Exclusive: We spoke to the man who pulled down the Colston statue in Bristol

‘Everyone chanted for him to come down, so I opened my bag and threw the rope up to someone on top of the statue’


If you haven’t seen the video of Edward Colston’s statue being pulled down in Bristol on social media, you’ve seen it on the front pages of every newspaper today. BLM protesters came together yesterday to tear down a memorial of a prolific slave-trader, and in an act of true heroism, threw him into the harbour whilst protesters cheered on. If you’ve watched it, it’s likely you wished you had been there to witness it, to see so many people come together to dismantle a part of Bristol’s racist history.

But imagine being the person who brought the rope and pulled it down. The Tab exclusively spoke to Mike and Sam – not their real names, for obvious reasons – about what it was like to be involved as a new part of a city’s history was forged.

When Mike arrived at the protest, people were throwing eggs at the statue and chanting “Colston must fall” and “bring him down”. A black blanket that been thrown over Colston and people were debating whether to remove it.

“There was one young black man who was quite seriously saying he couldn’t bear to see Colston’s eyes and didn’t want the blanket pulled off. He said he couldn’t bear to look at his face”

Having seen people on social media begging for the statue to come down, “I knew someone had to bring rope, and I had some.

“Everyone chanted for him to come down, so I opened my bag and threw it up to someone on top of the statue,” he told The Tab.

“People on the statue spent a few minutes making sure the rope was safely secured. Meanwhile I shouted for people to stand back and clear out the way in preparation for the falling of the statue. I wanted to make sure it was safe first. ”

As he did that, people kept chanting and holding onto the rope to pull. “The general vibe was supportive but people didn’t think it could fall. Then it swayed a bit once and everyone started cheering like mad. Then it just fully toppled over and everybody cheered! I think I was the first to jump on him.

“With the right leverage – a rope around the head being pulled from low down – and when you have so many people pulling it…it came down really easily.”

After the statue came down, the Daily Mail ran a front page calling the protestors “LAWLESS & RECKLESS”.

Fresh off calling the act “utterly disgraceful”, Home Secretary Priti Patel ominously tweeted: “Justice will follow”.

The backlash has shocked Mike. “I stand for what happened for sure.
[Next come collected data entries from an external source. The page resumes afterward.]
(* ===== verification/Temporal.v ===== *)
(** Validity-period tables: [price_history], [availability_history] and [promotions] of
    [src/src/makolet/adapters/persistence/schema.py] keep, for every key, rows with the
    half-open period in which their value held.  What the statements that close and open
    rows do to such a table, for any row type. *)
From S2P Require Import Prelude Errors Effects.

(** The violation of a constraint of the schema: SQLAlchemy's [IntegrityError]. *)
Definition integrity_error : exn := PyExn OtherException.

(** A row of such a table: its key, value and period, and the row as closed at a time. *)
Class TemporalRow (A K V : Type) := {
  row_key : A -> K;
  row_value : A -> V;
  row_from : A -> Z;
  row_to : A -> option Z;
  close_at : Z -> A -> A
}.
Class TemporalRowLaws A K V `{TemporalRow A K V} : Prop := {
  close_key t a : row_key (close_at t a) = row_key a;
  close_value t a : row_value (close_at t a) = row_value a;
  close_from t a : row_from (close_at t a) = row_from a;
  close_to t a : row_to (close_at t a) = Some t
}.
#[export] Hint Mode TemporalRow ! - - : typeclass_instances.

Section temporal.
Context `{TemporalRow A K V, EqDecision K}.

(** [valid_to IS NULL]. *)
Definition is_open (a : A) : bool := bool_decide (row_to a = None).

(** The [UPDATE] that closes the open rows of the keys in [keys]; the check constraint
    wants [valid_to > valid_from]. *)
Definition close_rows (keys : K -> bool) (applied_at : Z) (rows : list A) : option (list A) :=
  if existsb (fun a => is_open a && keys (row_key a) && (applied_at <=? row_from a)) rows then None
  else Some (map (fun a => if is_open a && keys (row_key a) then close_at applied_at a else a) rows).

(** The [INSERT] of open rows; the partial unique index allows one open row per key. *)
Definition open_rows (new rows : list A) : option (list A) :=
  if bool_decide (NoDup (map row_key new))
     && negb (existsb (fun a => is_open a && bool_decide (row_key a ∈ map row_key new)) rows)
  then Some (rows ++ new) else None.

(** ** The table as a function of time *)

(** The period of a row holds a time, or ends by it. *)
Definition in_force (t : Z) (a : A) : bool :=
  (row_from a <=? t) && match row_to a with Some e => t <? e | None => true end.
Definition ends_by (t : Z) (a : A) : Prop := exists e, row_to a = Some e /\ e <= t.

(** The value of a key at a time, and its open value. *)
Definition as_of (rows : list A) (k : K) (t : Z) : option V :=
  row_value <$> List.find (fun a => bool_decide (row_key a = k) && in_force t a) rows.
Definition open_value (rows : list A) (k : K) : option V :=
  row_value <$> List.find (fun a => bool_decide (row_key a = k) && is_open a) rows.

(** A well-formed table: periods are not empty, and the periods of a key do not overlap. *)
Record timeline (rows : list A) : Prop := {
  tl_valid : forall a e, a ∈ rows -> row_to a = Some e -> row_from a < e;
  tl_apart : forall i j a b, rows !! i = Some a -> rows !! j = Some b -> i <> j ->
    row_key a = row_key b -> ends_by (row_from b) a \/ ends_by (row_from a) b
}.
End temporal.

(** ** Lemmas *)

Section facts.
Context `{TemporalRowLaws A K V, EqDecision K}.
Implicit Types (rows : list A).

Lemma is_open_spec (a : A) : is_open a = true <-> row_to a = None.
Proof. apply bool_decide_eq_true. Qed.

Lemma in_force_spec t (a : A) : in_force t a = true <->
  row_from a <= t /\ (forall e, row_to a = Some e -> t < e).
Proof.
  unfold in_force. rewrite andb_true_iff, Z.leb_le. destruct (row_to a) as [e|]; [rewrite Z.ltb_lt|];
    split; intros [? H']; split; auto; [by intros ? [= <-]|done].
Qed.

(** Two rows in force for one key are one row. *)
Lemma in_force_unique rows i j a b t : timeline rows ->
  rows !! i = Some a -> rows !! j = Some b -> row_key a = row_key b ->
  in_force t a = true -> in_force t b = true -> i = j.
Proof.
  intros [_ Hap] Hi Hj Hk [Ha Hae]%in_force_spec [Hb Hbe]%in_force_spec.
  destruct (decide (i = j)) as [|Hij]; [done|].
  destruct (Hap i j a b Hi Hj Hij Hk) as [(e & He & ?)|(e & He & ?)];
    [specialize (Hae _ He)|specialize (Hbe _ He)]; lia.
Qed.

Lemma open_unique rows i j a b : timeline rows ->
  rows !! i = Some a -> rows !! j = Some b -> row_key a = row_key b ->
  row_to a = None -> row_to b = None -> i = j.
Proof.
  intros [_ Hap] Hi Hj Hk Ha Hb. destruct (decide (i = j)) as [|Hij]; [done|].
  destruct (Hap i j a b Hi Hj Hij Hk) as [(e & He & ?)|(e & He & ?)]; congruence.
Qed.

Lemma find_spec (f : A -> bool) rows a :
  (forall i j b c, rows !! i = Some b -> rows !! j = Some c -> f b = true -> f c = true -> i = j) ->
  List.find f rows = Some a <-> a ∈ rows /\ f a = true.
Proof.
  intros Hf. split.
  - intros Ha%List.find_some. by rewrite list_elem_of_In.
  - intros [Hin Hfa]. destruct (List.find f rows) as [b|] eqn:E.
    + apply List.find_some in E as [Hb Hfb]. apply list_elem_of_In in Hb.
      apply list_elem_of_lookup in Hin as [i Hi], Hb as [j Hj].
      specialize (Hf _ _ _ _ Hi Hj Hfa Hfb) as ->. congruence.
    + apply list_elem_of_In in Hin. pose proof (List.find_none _ _ E a Hin). congruence.
Qed.

Lemma as_of_spec rows k t v : timeline rows ->
  as_of rows k t = Some v <->
  exists a, a ∈ rows /\ row_key a = k /\ in_force t a = true /\ row_value a = v.
Proof.
  intros Ht. unfold as_of. rewrite fmap_Some. setoid_rewrite find_spec.
  - split.
    + intros (a & [Hin [Hk%bool_decide_eq_true Hf]%andb_true_iff] & ->). eauto.
    + intros (a & Hin & Hk & Hf & <-). exists a. rewrite Hf, bool_decide_eq_true_2 by done. done.
  - intros i j b c Hi Hj [Hb%bool_decide_eq_true ?]%andb_true_iff [Hc%bool_decide_eq_true ?]%andb_true_iff.
    eapply in_force_unique; eauto. congruence.
Qed.

Lemma open_value_spec rows k v : timeline rows ->
  open_value rows k = Some v <->
  exists a, a ∈ rows /\ row_key a = k /\ row_to a = None /\ row_value a = v.
Proof.
  intros Ht. unfold open_value. rewrite fmap_Some. setoid_rewrite find_spec.
  - split.
    + intros (a & [Hin [Hk%bool_decide_eq_true Hf%is_open_spec]%andb_true_iff] & ->). eauto.
    + intros (a & Hin & Hk & Hf%is_open_spec & <-). exists a. rewrite Hf, bool_decide_eq_true_2 by done. done.
  - intros i j b c Hi Hj [Hb%bool_decide_eq_true Ho%is_open_spec]%andb_true_iff
      [Hc%bool_decide_eq_true Ho'%is_open_spec]%andb_true_iff.
    eapply open_unique; eauto. congruence.
Qed.

Lemma find_app (f : A -> bool) rows new :
  List.find f (rows ++ new) = match List.find f rows with Some a => Some a | None => List.find f new end.
Proof. induction rows as [|a rows IH]; [done|]. cbn. by destruct (f a). Qed.

Lemma find_map (f g : A -> bool) (h : A -> A) rows : (forall a, a ∈ rows -> g (h a) = f a) ->
  List.find g (map h rows) = h <$> List.find f rows.
Proof.
  induction rows as [|a rows IH]; intros Hh; [done|]. cbn. rewrite Hh by constructor.
  destruct (f a); [done|]. apply IH. intros b Hb. apply Hh. by constructor.
Qed.

Lemma find_ext (f g : A -> bool) rows : (forall a, a ∈ rows -> f a = g a) ->
  List.find f rows = List.find g rows.
Proof.
  induction rows as [|a rows IH]; intros Hfg; [done|]. cbn. rewrite Hfg by constructor.
  destruct (g a); [done|]. apply IH. intros b Hb. apply Hfg. by constructor.
Qed.

Lemma find_none_intro (f : A -> bool) rows : (forall a, a ∈ rows -> f a = false) -> List.find f rows = None.
Proof.
  intros Hf. destruct (List.find f rows) as [a|] eqn:E; [|done].
  apply List.find_some in E as [Hin Ha]. apply list_elem_of_In in Hin. specialize (Hf a Hin). congruence.
Qed.

(** ** Closing *)

(** What closing does to one row. *)
Definition closed_row (keys : K -> bool) (applied_at : Z) (a : A) : A :=
  if is_open a && keys (row_key a) then close_at applied_at a else a.

Lemma close_rows_some keys T rows rows' : close_rows keys T rows = Some rows' ->
  rows' = map (closed_row keys T) rows /\
  forall a, a ∈ rows -> row_to a = None -> keys (row_key a) = true -> row_from a < T.
Proof.
  unfold close_rows. destruct (existsb _ rows) eqn:E; [done|]. intros [= <-]. split; [done|].
  intros a Hin Ho Hk. rewrite <- not_true_iff_false, existsb_exists in E.
  destruct (Z.ltb_spec (row_from a) T) as [|Hle]; [done|exfalso]. apply E. exists a.
  rewrite <- list_elem_of_In, Hk. split; [done|]. rewrite (proj2 (is_open_spec a)) by done.
  by apply Z.leb_le.
Qed.

Lemma closed_row_key keys T a : row_key (closed_row keys T a) = row_key a.
Proof. unfold closed_row. destruct (_ && _); [apply close_key|done]. Qed.
Lemma closed_row_value keys T a : row_value (closed_row keys T a) = row_value a.
Proof. unfold closed_row. destruct (_ && _); [apply close_value|done]. Qed.
Lemma closed_row_from keys T a : row_from (closed_row keys T a) = row_from a.
Proof. unfold closed_row. destruct (_ && _); [apply close_from|done]. Qed.
Lemma closed_row_to keys T a : row_to (closed_row keys T a) =
  match row_to a with Some e => Some e | None => if keys (row_key a) then Some T else None end.
Proof.
  unfold closed_row, is_open. destruct (row_to a) as [e|] eqn:E; cbn.
  - done.
  - destruct (keys _); [apply close_to|done].
Qed.

Lemma closed_row_ends keys T t a : ends_by t a -> ends_by t (closed_row keys T a).
Proof. intros (e & He & ?). exists e. by rewrite closed_row_to, He. Qed.

Lemma close_rows_timeline keys T rows rows' :
  timeline rows -> close_rows keys T rows = Some rows' -> timeline rows'.
Proof.
  intros [Hv Hap] [-> Hlt]%close_rows_some. split.
  - intros a e (b & -> & Hb)%list_elem_of_fmap. rewrite closed_row_to, closed_row_from.
    destruct (row_to b) as [e'|] eqn:Eb; [intros [= <-]; by apply Hv|].
    destruct (keys (row_key b)) eqn:Ek; [intros [= <-]; by apply Hlt|done].
  - intros i j a b (a' & -> & Ha)%list_lookup_fmap_Some (b' & -> & Hb)%list_lookup_fmap_Some Hij.
    rewrite !closed_row_key, !closed_row_from. intros Hk.
    destruct (Hap i j a' b' Ha Hb Hij Hk) as [He|He]; [left|right]; by apply closed_row_ends.
Qed.

(** An open row of a key comes after all its closed rows. *)
Lemma closed_before_open rows a b : timeline rows -> a ∈ rows -> b ∈ rows -> row_key a = row_key b ->
  row_to b = None -> (exists e, row_to a = Some e) -> ends_by (row_from b) a.
Proof.
  intros [_ Hap] [i Hi]%list_elem_of_lookup [j Hj]%list_elem_of_lookup Hk Hb [e He].
  destruct (decide (i = j)) as [->|Hij]; [congruence|].
  destruct (Hap i j a b Hi Hj Hij Hk) as [|(e' & He' & _)]; [done|congruence].
Qed.

Lemma close_rows_as_of keys T rows rows' k t : timeline rows -> close_rows keys T rows = Some rows' ->
  as_of rows' k t = if keys k && (T <=? t) && bool_decide (is_Some (open_value rows k)) then None
                    else as_of rows k t.
Proof.
  intros Ht Hc. pose proof (close_rows_some _ _ _ _ Hc) as [-> Hlt]. unfold as_of.
  destruct (keys k && (T <=? t) && bool_decide (is_Some (open_value rows k))) eqn:E.
  - rewrite !andb_true_iff, bool_decide_eq_true, Z.leb_le in E. destruct E as [[Hk Htt] [v Hv]].
    apply open_value_spec in Hv as (b & Hb & Hbk & Hbo & _); [|done].
    rewrite find_none_intro; [done|]. intros a (a' & -> & Ha)%list_elem_of_fmap.
    rewrite closed_row_key. apply not_true_iff_false. rewrite andb_true_iff, bool_decide_eq_true, in_force_spec.
    intros (Hak & _ & Hend). rewrite closed_row_to in Hend.
    destruct (row_to a') as [e|] eqn:Ea.
    + destruct (closed_before_open rows a' b Ht Ha Hb) as (e' & He' & ?); [congruence|done|eauto|].
      specialize (Hend e eq_refl). rewrite <- Hbk in Hk. pose proof (Hlt b Hb Hbo Hk). simplify_eq. lia.
    + rewrite Hak, Hk in Hend. specialize (Hend T eq_refl). lia.
  - rewrite (find_map (fun a => bool_decide (row_key a = k) && in_force t a)).
    + destruct (List.find _ rows); [|done]. cbn. by rewrite closed_row_value.
    + intros a Ha. rewrite closed_row_key. destruct (bool_decide_reflect (row_key a = k)) as [Hk|]; [|done].
      cbn. unfold in_force. rewrite closed_row_from, closed_row_to. destruct (row_to a) as [e|] eqn:Ea; [done|].
      destruct (keys (row_key a)) eqn:Hka; [|done]. pose proof (Hlt a Ha Ea Hka).
      rewrite Hk in Hka. rewrite Hka in E. cbn in E. rewrite (bool_decide_eq_true_2 (is_Some _)) in E.
      * rewrite andb_true_r in E. apply Z.leb_gt in E. rewrite (proj2 (Z.ltb_lt t T)) by done. by rewrite andb_true_r.
      * exists (row_value a). apply open_value_spec; eauto.
Qed.
(* ===== verification/Prices.v ===== *)
(** Applying a price file: [_apply_prices] and the statements it runs, of
    [src/src/makolet/adapters/persistence/ingestion.py].

    [collate] is the order of the database's text collation.  Where a [DISTINCT ON] leaves
    the choice of a row to the server, the model takes one of them. *)
From S2P Require Import Prelude Errors Effects Enums PyNumbers Models AppModels Temporal Catalog.

(** [_validate_drop]. *)
Definition validate_drop {W} (incoming_count prior_count : Z) (maximum_drop_fraction : float64)
    : M W unit :=
  if (prior_count <=? 0) || (prior_count <=? incoming_count) then mret tt
  else raise_if (float_ltb maximum_drop_fraction
                   (py_truediv (prior_count - incoming_count) prior_count))
         (PyExn SnapshotValidationError).

(** [_validate_full_snapshot]. *)
Definition validate_full_snapshot {W} (incoming_count prior_count minimum_full_records : Z)
    (maximum_drop_fraction : float64) : M W unit :=
  raise_if (incoming_count <? minimum_full_records) (PyExn SnapshotValidationError);;
  validate_drop incoming_count prior_count maximum_drop_fraction.

Section prices.
Variable collate : pystr -> pystr -> bool.
Variable portal : portal_key.
Variable source_file : uuid.
Variable applied_at : Z.

Definition store_of (subchain code : pystr) : store_key := (portal, (subchain, code)).
Definition price_key_of (r : StagedPrice) : price_key :=
  ((portal, sp_source_item_code r), store_of (sp_subchain_id r) (sp_source_store_id r)).

(** [_PRICE_INCOMING]. *)
Definition price_incoming (c : Catalog) : gmap price_key StagedPrice :=
  latest price_key_of sp_record_index (staged (staged_prices c) source_file).

(** ** Validation *)

(** The [scopes] of a full snapshot, with the rows that came in for each: the stores of the
    rows, and the stores of the documents without rows. *)
Definition document_stores (c : Catalog) : gset store_key :=
  list_to_set (omap (fun d => match sdoc_store_id d with
                              | Some code => Some (store_of (default [] (sdoc_subchain_id d)) code)
                              | None => None
                              end) (staged (staged_documents c) source_file)).
Definition incoming_stores (incoming : gmap price_key StagedPrice) : gset store_key :=
  set_map snd (dom incoming).
Definition snapshot_scopes (c : Catalog) (incoming : gmap price_key StagedPrice)
    : list (store_key * Z) :=
  map (fun s => (s, count (fun k _ => bool_decide (k.2 = s)) incoming))
    (elements (incoming_stores incoming ∪ document_stores c)).

Definition prior_available (c : Catalog) (s : store_key) : Z :=
  count (fun k a => bool_decide (k.2 = s) && bool_decide (is_Some (stores c !! s))
                    && av_is_available (ca_value a)) (current_availability c).

Definition validate_full_price_snapshot (minimum_full_records : Z)
    (maximum_drop_fraction : float64) : M Catalog unit :=
  c ← get_state;
  let rows := snapshot_scopes c (price_incoming c) in
  raise_if (zsum (map snd rows) <? minimum_full_records) (PyExn SnapshotValidationError);;
  for_each (fun '(s, incoming_count) =>
    raise_if ((prior_available c s =? 0) && (incoming_count <? minimum_full_records))
      (PyExn SnapshotValidationError);;
    validate_drop incoming_count (prior_available c s) maximum_drop_fraction) rows.

(** ** Stores and items *)

(** [distinct_stores]: one row of each store. *)
Definition distinct_stores (incoming : gmap price_key StagedPrice) : gmap store_key StagedPrice :=
  map_fold (fun k r m => <[ k.2 := r ]> m) ∅ incoming.

(** ['Store ' || source_store_id]. *)
Definition default_store_name (code : pystr) : pystr := py "Store " ++ code.

Definition default_details (chain code : pystr) : StoreDetails := {|
  sd_chain_code := chain; sd_audit_number := None; sd_store_type := None; sd_chain_name := None;
  sd_subchain_name := None; sd_name := default_store_name code; sd_address := None;
  sd_city := None; sd_postal_code := None |}.
Definition with_chain (chain : pystr) (d : StoreDetails) : StoreDetails := {|
  sd_chain_code := chain; sd_audit_number := sd_audit_number d; sd_store_type := sd_store_type d;
  sd_chain_name := sd_chain_name d; sd_subchain_name := sd_subchain_name d; sd_name := sd_name d;
  sd_address := sd_address d; sd_city := sd_city d; sd_postal_code := sd_postal_code d |}.

Definition upsert_price_stores : M Catalog unit :=
  c ← get_state;
  write stores set_stores (checked_upsert st_first_seen_at applied_at
    (fun r => {| st_details := default_details (sp_chain_id r) (sp_source_store_id r);
                 st_is_active := true; st_first_seen_at := applied_at;
                 st_last_seen_at := applied_at; st_source_file := source_file |})
    (fun r old => {| st_details := with_chain (sp_chain_id r) (st_details old);
                     st_is_active := true; st_first_seen_at := st_first_seen_at old;
                     st_last_seen_at := applied_at; st_source_file := source_file |})
    (distinct_stores (price_incoming c))).

(** [distinct_items]: the row of each item's first store. *)
Definition distinct_items (incoming : gmap price_key StagedPrice) : gmap item_key StagedPrice :=
  map_fold (fun k r m =>
    match m !! k.1 with
    | Some r' => if collate (sp_source_store_id r') (sp_source_store_id r) then m
                 else <[ k.1 := r ]> m
    | None => <[ k.1 := r ]> m
    end) ∅ incoming.

Definition upsert_retailer_items : M Catalog unit :=
  c ← get_state;
  write retailer_items set_retailer_items (checked_upsert it_first_seen_at applied_at
    (fun r => {| it_details := sp_details r; it_first_seen_at := applied_at;
                 it_last_seen_at := applied_at; it_source_file := source_file |})
    (fun r old => {| it_details := sp_details r; it_first_seen_at := it_first_seen_at old;
                     it_last_seen_at := applied_at; it_source_file := source_file |})
    (distinct_items (price_incoming c))).

(** [_MAPPED_PRICE_INCOMING]: the rows whose item and store exist. *)
Definition mapped_price_incoming (c : Catalog) : gmap price_key StagedPrice :=
  filter (fun '(k, _) => is_Some (retailer_items c !! k.1) /\ is_Some (stores c !! k.2))
    (price_incoming c).

(** ** Prices *)

Section mapped.
Variable mapped : gmap price_key StagedPrice.

Definition price_changed (current : gmap price_key CurrentPrice) (k : price_key) : bool :=
  match mapped !! k, current !! k with
  | Some r, Some c => negb (bool_decide (cp_value c = sp_value r))
  | _, _ => false
  end.

(** The rows without a current price, or with another one. *)
Definition new_prices (current : gmap price_key CurrentPrice) : list PriceHistory :=
  map (fun '(k, r) => {| ph_key := k; ph_value := sp_value r; ph_evidence := sp_evidence r;
                         ph_source_file := source_file; ph_valid_from := applied_at;
                         ph_valid_to := None |})
    (map_to_list (filter (fun '(k, _) => current !! k = None \/ price_changed current k = true) mapped)).

Definition upsert_current_prices : M Catalog unit :=
  write current_prices set_current_prices (checked_upsert cp_first_observed_at applied_at
    (fun r => {| cp_value := sp_value r; cp_evidence := sp_evidence r;
                 cp_source_file := source_file; cp_first_observed_at := applied_at;
                 cp_last_observed_at := applied_at |})
    (fun r old => {| cp_value := sp_value r; cp_evidence := sp_evidence r;
                     cp_source_file := source_file;
                     cp_first_observed_at := cp_first_observed_at old;
                     cp_last_observed_at := applied_at |})
    mapped).

(** The price statements of [_apply_prices]; the number of history rows they insert. *)
Definition write_current_prices : M Catalog Z :=
  current ← gets current_prices;
  write price_history set_price_history (close_rows (price_changed current) applied_at);;
  write price_history set_price_history (open_rows (new_prices current));;
  upsert_current_prices;;
  mret (py_len (new_prices current)).

(** ** Availability *)

(** [COALESCE(incoming.item_status <> 0, true)], with the status. *)
Definition incoming_availability (r : StagedPrice) : AvailabilityValue := {|
  av_is_available := match sp_item_status r with Some s => negb (s =? 0) | None => true end;
  av_item_status := sp_item_status r |}.

Definition availability_changed (current : gmap price_key CurrentAvailability) (k : price_key)
    : bool :=
  match mapped !! k, current !! k with
  | Some r, Some c => negb (bool_decide (ca_value c = incoming_availability r))
  | _, _ => false
  end.

Definition availability_row (k : price_key) (v : AvailabilityValue) : AvailabilityHistory := {|
  ah_key := k; ah_value := v; ah_source_file := source_file; ah_valid_from := applied_at;
  ah_valid_to := None |}.

Definition new_availability (current : gmap price_key CurrentAvailability)
    : list AvailabilityHistory :=
  map (fun '(k, r) => availability_row k (incoming_availability r))
    (map_to_list (filter (fun '(k, _) =>
       current !! k = None \/ availability_changed current k = true) mapped)).

(** The rows that are not available, and were or have no row. *)
Definition newly_unavailable (current : gmap price_key CurrentAvailability) : Z :=
  count (fun k r => negb (av_is_available (incoming_availability r))
                    && match current !! k with
                       | Some c => av_is_available (ca_value c) | None => true end) mapped.

Definition apply_incoming_availability : M Catalog (Z * Z) :=
  current ← gets current_availability;
  let history_events := py_len (new_availability current) in
  let unavailable := newly_unavailable current in
  write availability_history set_availability_history
    (close_rows (availability_changed current) applied_at);;
  write availability_history set_availability_history (open_rows (new_availability current));;
  write current_availability set_current_availability (checked_upsert ca_first_observed_at applied_at
    (fun r => {| ca_value := incoming_availability r; ca_source_file := source_file;
                 ca_first_observed_at := applied_at; ca_last_observed_at := applied_at |})
    (fun r old => {| ca_value := incoming_availability r; ca_source_file := source_file;
                     ca_first_observed_at := ca_first_observed_at old;
                     ca_last_observed_at := applied_at |})
    mapped);;
  mret (history_events, unavailable).

(** ** Absent prices *)

Definition absent_value : AvailabilityValue := {| av_is_available := false; av_item_status := None |}.

(** [_MISSING_PRICE_KEYS_SELECT]: the available keys of the stores the file speaks for that
    are not in it. *)
Definition missing_price_keys (c : Catalog) : gmap price_key CurrentAvailability :=
  filter (fun '(k, a) =>
      (k.2 ∈ incoming_stores mapped \/ (k.2 ∈ document_stores c /\ is_Some (stores c !! k.2)))
      /\ av_is_available (ca_value a) = true /\ mapped !! k = None)
    (current_availability c).

Definition reconcile_absent_prices : M Catalog Z :=
  c ← get_state;
  let missing := missing_price_keys c in
  let new := map (fun '(k, _) => availability_row k absent_value) (map_to_list missing) in
  write availability_history set_availability_history
    (close_rows (fun k => bool_decide (is_Some (missing !! k))) applied_at);;
  write availability_history set_availability_history (open_rows new);;
  write current_availability set_current_availability (checked_upsert ca_first_observed_at applied_at
    (fun a => a)
    (fun _ old => {| ca_value := absent_value; ca_source_file := source_file;
                     ca_first_observed_at := ca_first_observed_at old;
                     ca_last_observed_at := applied_at |})
    missing);;
  mret (py_len new).

(** From the counts of [_apply_prices] on. *)
Definition write_prices (is_full : bool) : M Catalog ApplySummary :=
  current ← gets current_prices;
  let inserted := count (fun k _ => bool_decide (current !! k = None)) mapped in
  let updated := count (fun k _ => price_changed current k) mapped in
  let unchanged := count (fun k _ => bool_decide (is_Some (current !! k))
                                     && negb (price_changed current k)) mapped in
  price_history_created ← write_current_prices;
  availability ← apply_incoming_availability;
  absent ← if is_full then reconcile_absent_prices else mret 0;
  mret {| inserted := inserted; updated := updated; unchanged := unchanged;
          unavailable := availability.2 + absent;
          history_events := price_history_created + availability.1 + absent |}.
End mapped.

(** [_apply_prices].  The exact GTIN matching works on the catalog-matching tables [X]. *)
Definition prepare_prices (is_full : bool) (minimum_full_records : Z)
    (maximum_drop_fraction : float64) : M Catalog (gmap price_key StagedPrice) :=
  when is_full (validate_full_price_snapshot minimum_full_records maximum_drop_fraction);;
  upsert_price_stores;;
  upsert_retailer_items;;
  gets mapped_price_incoming.

Definition apply_prices {X} (match_exact_gtins : Catalog -> M X unit) (is_full : bool)
    (minimum_full_records : Z) (maximum_drop_fraction : float64) : M (Catalog * X) ApplySummary :=
  mapped ← lift (prepare_prices is_full minimum_full_records maximum_drop_fraction);
  c ← gets fst;
  on_locals (match_exact_gtins c);;
  lift (write_prices mapped is_full).
End prices.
I couldn’t believe it hadn’t come down before when people have asked for 25 years for it to fall.

He thinks there’s an injustice that black people in the city have “had to walk past with his figure looming over, a concrete image haunting them of how racism is still rife in our country and it’s history.

“I just can’t believe some people think it was a ‘violent and thuggish’ act when it was safely thought out and carried out. Since the statue represents something so horrible, something which the entire world is trying to completely stamp out, no I don’t think it should be seen as criminal damage.”

Police are treating it as criminal damage, however didn’t intervene in the toppling. Although he doesn’t believe it should be treated as criminal damage given the context, Mike says “I’m almost expecting to get prosecuted for it.”

He thinks the police handled the situation well: “The police showed an example to the world what proper policing is: not stopping a breach of the law when the context and society itself justifies it.”

Sam*, a student at Bristol Uni, joined in when the statue was being rolled down to the harbour. “I had no idea where people were taking it. I was just there to help move it,” he said.

“It was adrenaline-fuelled. Everyone was so proud and so happy. The whole thing had to happen.”

For Sam, the removal of the statue was personal: “The statue has been a large source of discomfort to me during three years at Bristol uni.”

“No black person should have to walk by it everyday and be reminded of it everyday.

If taken out of the harbour, the statue should be put into a museum, says Sam. If it were put back up, it’d be “a slap in the face and devalue everything we did yesterday.”

The (dumb) argument that taking statues down from public display erases history doesn’t wash with Sam. “Yesterday was history in and of itself,” he says.

With protests across the country and the Atlantic, “it was the whole world pulling it down

“This had to happen for people to really realise they have the power in their hands to properly change things.

Like Mike, he thinks the police did a good job yesterday. “It seemed like the police were more than happy to have it pulled down. They were brilliant – listening to people’s words.

“One policewoman even said ‘it’s a bit too heavy for us to defend’.”